Critiques

Holy Fuck

Deleter

  • Last Gang Records
  • 2020
  • 41 minutes
7

Des grésillements d’instruments jouets et de pédales de distorsion, une énergie punk se mélangeant à une volonté de faire danser : voilà plus de 15 ans que Holy Fuck transporte ses expérimentations sonores un peut partout dans le monde. Même Stephen Harper n’a pas réussi à leur barrer la route. Le groupe de Toronto vient bousculer l’année 2020 qui commence avec un nouvel album intitulé Deleter.

Faisant suite à l’excellent Congrats paru en 2016, Deleter vient un peu rebrasser les cartes pour Holy Fuck. Optant pour un son un peu moins abrasif, le groupe renoue avec des compositions moins structurées, laissant beaucoup d’espace à l’improvisation, telles qu’on en retrouve sur ses premiers albums. En même temps, il développe davantage certaines avenues explorées sur Congrats en laissant plus d’espace à la voix.

Et quelles voix! Nul autre qu’Alexis Taylor de Hot Chip, Angus Andrew de Liars, et Nicholas Allbrook de Pond sont venus prêter main-forte à Brian Borcherdt, Graham Walsh, Matt « Punchy » McQuaid et Matt Schulz en studio. Leurs chants sont accueillis à même l’univers de Holy Fuck puisque ceux-ci sont distorsionnés, noyés dans l’écho et triturés de la même façon que les voix des membres du groupe.

Dès l’ouverture de l’album, un court motif de synthétiseur et des « hi-hats » obsessifs viennent soutenir Alexis Taylor qui entonne « I’d like to scrap all of this / and start over again ». La table est d’emblée mise pour un album porté par une volonté de s’ouvrir à des sonorités nouvelles.

Plusieurs critiques réfèrent à la house music, voire au trance des années 1990 afin de décrire cette recherche. Il est vrai que de nombreux sons de clavier et de basse semblent issus de cette décennie. À cela s’ajoute des rythmes de batterie plus simple, des charlestons et des caisses claires qui entraînent l’auditeur dans de longs roulements de grosses caisses qui martèlent les temps. On aurait tort cependant de trop appuyer sur la comparaison. On ne retrouve pas sur Deleter le minimalisme ni le côté machinal qui caractérise souvent la musique de club. On sent bel et bien des mains humaines s’agiter en direct sur leurs instruments afin d’insuffler à Deleter une remarquable intensité.

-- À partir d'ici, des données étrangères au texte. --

(** ** The update rule *)

(** C1, as the code has it.  In the arithmetic of its tensors the step
    computes, entry by entry, the decayed traces
    [a + dt * (tau_c_inv * (-a))], the product grouped as lines 49 to 53
    group it, then the new traces [a_decayed + z * eta] (with [eta_p] for
    the pre trace and [eta_m] for the post trace), and returns
    [dw = z_pre * a_pre_new + z_post * a_post_new] with the state
    [(a_pre_new, a_post_new)].  Where no floating-point operation of the call
    rounds or overflows at a position, the results stand there for the
    numbers of the formulas as the specification writes them,
    [a + dt * tau_c_inv * (-a)]. *)
Theorem stdp_sensor_step_update_rule :
  (forall (P A : Type) (ar : Arith P A) (I : Type)
          (z_pre z_post : Tensor A I) (s : STDPSensorState A I)
          (p : STDPSensorParameters A I) (dt : P),
     let a_pre_decayed := (a_pre s + dt .* (tau_c_inv p * - a_pre s))%T in
     let a_post_decayed := (a_post s + dt .* (tau_c_inv p * - a_post s))%T in
     let a_pre_new := (a_pre_decayed + z_pre * eta_p p)%T in
     let a_post_new := (a_post_decayed + z_post * eta_m p)%T in
     let dw := (z_pre * a_pre_new + z_post * a_post_new)%T in
     stdp_sensor_step z_pre z_post s p dt = (dw, mkState a_pre_new a_post_new))
  /\
  (forall (prec emax : Z) (I : Type)
          (z_pre z_post : Tensor spec_float I)
          (s : STDPSensorState spec_float I)
          (p : STDPSensorParameters spec_float I) (dt : spec_float) (i : I),
     exact_step prec emax z_pre z_post s p dt i = true ->
     let r := stdp_sensor_step (ar := IEEE_arith prec emax)
                z_pre z_post s p dt in
     let d := SF2R (SFcast prec emax dt) in
     let a_pre_decayed :=
       SF2R (a_pre s i) + d * SF2R (tau_c_inv p i) * - SF2R (a_pre s i) in
     let a_post_decayed :=
       SF2R (a_post s i) + d * SF2R (tau_c_inv p i) * - SF2R (a_post s i) in
     let a_pre_new := a_pre_decayed + SF2R (z_pre i) * SF2R (eta_p p i) in
     let a_post_new := a_post_decayed + SF2R (z_post i) * SF2R (eta_m p i) in
     SF2R (a_pre (snd r) i) = a_pre_new /\
     SF2R (a_post (snd r) i) = a_post_new /\
     SF2R (fst r i) = SF2R (z_pre i) * a_pre_new + SF2R (z_post i) * a_post_new).
Proof.
  split.
  - reflexivity.
  - intros prec emax I z_pre z_post s p dt i Hexact. cbv zeta.
    destruct (stdp_sensor_step_exact prec emax z_pre z_post s p dt i Hexact)
      as (Hdw & Hpre & Hpost).
    rewrite Hdw, Hpre, Hpost. entrywise. repeat split; ring.
Qed.

Section UpdateRuleInputs.
#[local] Existing Instance binary64.

Lemma stdp_sensor_step_update_rule_witness :
  let z_pre : Tensor spec_float unit := tensor (SFlit 1) in
  let z_post : Tensor spec_float unit := tensor (SFlit 0) in
  let s := mkState (tensor (SFlit 1)) (tensor (SFlit 2)) in
  let p := mkParameters (tensor (SFlit 1)) (tensor (SFlit 1))
                        (tensor (SFlit 10)) (tensor (SFlit 2)) in
  let dt := SFlit 0.25 in
  let r := stdp_sensor_step z_pre z_post s p dt in
  let a_pre_new :=
    SF2R (a_pre s tt)
    + SF2R (SFcast 53 1024 dt) * SF2R (tau_c_inv p tt) * - SF2R (a_pre s tt)
    + SF2R (z_pre tt) * SF2R (eta_p p tt) in
  exact_step 53 1024 z_pre z_post s p dt tt = true /\
  SF2R (a_pre (snd r) tt) = a_pre_new.
Proof.
  cbv zeta.
  assert (Hexact : exact_step 53 1024
                     (tensor (SFlit 1)) (tensor (SFlit 0))
                     (mkState (tensor (SFlit 1)) (tensor (SFlit 2)))
                     (mkParameters (tensor (SFlit 1)) (tensor (SFlit 1))
                                   (tensor (SFlit 10)) (tensor (SFlit 2)))
                     (SFlit 0.25) tt = true)
    by (vm_compute; reflexivity).
  split; [exact Hexact |].
  exact (proj1 (proj2 stdp_sensor_step_update_rule 53%Z 1024%Z unit
                  (tensor (SFlit 1)) (tensor (SFlit 0))
                  (mkState (tensor (SFlit 1)) (tensor (SFlit 2)))
                  (mkParameters (tensor (SFlit 1)) (tensor (SFlit 1))
                                (tensor (SFlit 10)) (tensor (SFlit 2)))
                  (SFlit 0.25) tt Hexact)).
Defined.

(** C1, as it is written, fails in the arithmetic of the code: with
    binary64 tensors, [a_pre = 3.0], [tau_c_inv = 3.0], [dt = 0.1] and no
    spike, the code returns the trace [2.1000000000000001]
    ([4728779608739021 * 2^-51]) where the specification's
    [a + dt * tau_c_inv * (-a)] gives [2.0999999999999996]
    ([4728779608739020 * 2^-51]). *)
Lemma stdp_sensor_step_grouping_differs :
  let z : Tensor spec_float unit := tensor (SFlit 0) in
  let s := mkState (tensor (SFlit 3)) (tensor (SFlit 0)) in
  let p := mkParameters (tensor (SFlit 1)) (tensor (SFlit 1))
                        (tensor (SFlit 10)) (tensor (SFlit 3)) in
  let dt := SFlit 0.1 in
  let specified := (a_pre s + dt .* tau_c_inv p * - a_pre s + z * eta_p p)%T in
  a_pre (snd (stdp_sensor_step z z s p dt)) tt
  = S754_finite false 4728779608739021 (-51) /\
  specified tt = S754_finite false 4728779608739020 (-51) /\
  ~ (a_pre (snd (stdp_sensor_step z z s p dt)) == specified)%T.
Proof.
  cbv zeta.
  split; [vm_compute; reflexivity |].
  split; [vm_compute; reflexivity |].
  intros H. specialize (H tt). vm_compute in H. discriminate H.
Qed.

End UpdateRuleInputs.

(** C2.  The results do not depend on [tau_ac_inv], in any arithmetic:
    replacing that field by any tensor leaves [dw] and the new state as they
    were. *)
Theorem stdp_sensor_step_ignores_tau_ac_inv
    {P A : Type} {ar : Arith P A} {I : Type}
    (z_pre z_post : Tensor A I) (s : STDPSensorState A I)
    (p : STDPSensorParameters A I) (dt : P) (x : Tensor A I) :
  stdp_sensor_step z_pre z_post s (replace_tau_ac_inv p x) dt
  = stdp_sensor_step z_pre z_post s p dt.
Proof. reflexivity. Qed.

(** The same, for two parameter records that agree on every other field. *)
Lemma stdp_sensor_step_tau_ac_inv_only
    {P A : Type} {ar : Arith P A} {I : Type}
    (z_pre z_post : Tensor A I) s (p p' : STDPSensorParameters A I) dt :
  eta_p p = eta_p p' -> eta_m p = eta_m p' -> tau_c_inv p = tau_c_inv p' ->
  stdp_sensor_step z_pre z_post s p dt
  = stdp_sensor_step z_pre z_post s p' dt.
Proof.
  destruct p, p'. cbn [eta_p eta_m tau_c_inv].
  intros -> -> ->. reflexivity.
Qed.

(** ** Facts of real arithmetic *)



(** The zero state holds [+0] in every format. *)
Lemma zero_state_entries (prec emax : Z) {I : Type} (i : I) :
  a_pre (zero_state (ar := IEEE_arith prec emax)) i = S754_zero false /\
  a_post (zero_state (ar := IEEE_arith prec emax)) i = S754_zero false.
Proof. split; vm_compute; reflexivity. Qed.

(** ** Scaling the spikes *)

(** C3, as the code has it.  From the zero state, and where no
    floating-point operation of the two calls rounds or overflows at a
    position, [dw] stands there for [z_pre^2 * eta_p + z_post^2 * eta_m], so
    that spikes [k] times as large make the new traces [k] times and [dw]
    [k * k] times as large. *)
Theorem stdp_sensor_step_scaling (prec emax : Z) {I : Type}
    (z_pre z_post zk_pre zk_post : Tensor spec_float I)
    (p : STDPSensorParameters spec_float I) (dt : spec_float)
    (k : R) (i : I) :
  exact_step prec emax z_pre z_post
    (zero_state (ar := IEEE_arith prec emax)) p dt i = true ->
  exact_step prec emax zk_pre zk_post
    (zero_state (ar := IEEE_arith prec emax)) p dt i = true ->
  SF2R (zk_pre i) = k * SF2R (z_pre i) ->
  SF2R (zk_post i) = k * SF2R (z_post i) ->
  let r := stdp_sensor_step (ar := IEEE_arith prec emax)
             z_pre z_post (zero_state (ar := IEEE_arith prec emax)) p dt in
  let rk := stdp_sensor_step (ar := IEEE_arith prec emax)
              zk_pre zk_post (zero_state (ar := IEEE_arith prec emax)) p dt in
  SF2R (fst r i)
  = SF2R (z_pre i) * SF2R (z_pre i) * SF2R (eta_p p i)
    + SF2R (z_post i) * SF2R (z_post i) * SF2R (eta_m p i) /\
  SF2R (fst rk i) = k * k * SF2R (fst r i) /\
  SF2R (a_pre (snd rk) i) = k * SF2R (a_pre (snd r) i) /\
  SF2R (a_post (snd rk) i) = k * SF2R (a_post (snd r) i).
Proof.
  intros Hexact Hexactk Hpre Hpost. cbv zeta.
  destruct (stdp_sensor_step_exact prec emax _ _ _ _ _ _ Hexact)
    as (Hdw & Ha & Hb).
  destruct (stdp_sensor_step_exact prec emax _ _ _ _ _ _ Hexactk)
    as (Hdwk & Hak & Hbk).
  rewrite Hdw, Hdwk, Ha, Hak, Hb, Hbk.
  rewrite !(dw_entry (ar := Real_arith)),
    !(a_pre_new_entry (ar := Real_arith)),
    !(a_post_new_entry (ar := Real_arith)).
  destruct (zero_state_entries prec emax i) as [Hz Hz'].
  unfold state_values, parameters_values, values.
  cbn [a_pre a_post eta_p eta_m tau_c_inv eadd emul eneg cast Real_arith].
  rewrite Hz, Hz', Hpre, Hpost.
  replace (SF2R (S754_zero false)) with 0 by (symmetry; apply Q2R_zero).
  repeat split; ring.
Qed.

Section ScalingInputs.
#[local] Existing Instance binary64.

Lemma stdp_sensor_step_scaling_witness :
  let z_pre : Tensor spec_float unit := tensor (SFlit 1) in
  let z_post : Tensor spec_float unit := tensor (SFlit 0.5) in
  let zk_pre : Tensor spec_float unit := tensor (SFlit 2) in
  let zk_post : Tensor spec_float unit := tensor (SFlit 1) in
  let p := mkParameters (tensor (SFlit 1)) (tensor (SFlit 1))
                        (tensor (SFlit 10)) (tensor (SFlit 2)) in
  let dt := SFlit 0.25 in
  SF2R (fst (stdp_sensor_step zk_pre zk_post zero_state p dt) tt)
  = 2 * 2 * SF2R (fst (stdp_sensor_step z_pre z_post zero_state p dt) tt).
Proof.
  cbv zeta.
  refine (proj1 (proj2 (stdp_sensor_step_scaling 53 1024
            (tensor (SFlit 1)) (tensor (SFlit 0.5))
            (tensor (SFlit 2)) (tensor (SFlit 1))
            (mkParameters (tensor (SFlit 1)) (tensor (SFlit 1))
                          (tensor (SFlit 10)) (tensor (SFlit 2)))
            (SFlit 0.25) 2 tt _ _ _ _))).
  - vm_compute. reflexivity.
  - vm_compute. reflexivity.
  - entrywise. float_numbers. lra.
  - entrywise. float_numbers. lra.
Defined.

Reste que les années 1990 sont présentes à bien des niveaux. Le deuxième morceau, chanson thème de l’album, propose ainsi un refrain qu’on croirait directement issu d’un vieil album des Chemical Brothers. On y retrouve avec plaisir Angus Andrew qui balance une mélodie des plus accrocheuse, comme lui seul en a le secret.

L’album enchaîne ensuite une spectaculaire montée d’intensité, domaine dans lequel Holy Fuck excelle particulièrement, la troisième pièce de l’album se terminant sur un motif de basse d’une profondeur impressionnante. Puis, au tour de Nicholas Allbrook, le morceau suivant, de faire son incursion dans l’univers très nineties de Deleter.

Jusque là, il y a de quoi combler les mélomanes les plus exigeants.

Malheureusement, ça se corse à partir de la cinquième pièce de l’album. En effet, Moment, No Error et San Sebastian tombent un peu à plat; aucune mélodie forte, aucun riff puissant ne venant soutenir ces improvisations pourtant interprétées avec conviction.

Au final, Deleter propose moins de diversité de grooves, d’atmosphères et de textures sonores que les précédents opus de Holy Fuck. Il montre cependant que le groupe est capable de s’immerger dans des sonorités nouvelles malgré l’usage d’une instrumentation disparate. Ce faisant, l’ensemble torontois arrive une fois de plus à faire émerger de leur magma sonore quelques mélodies splendides et plusieurs riffs décapants.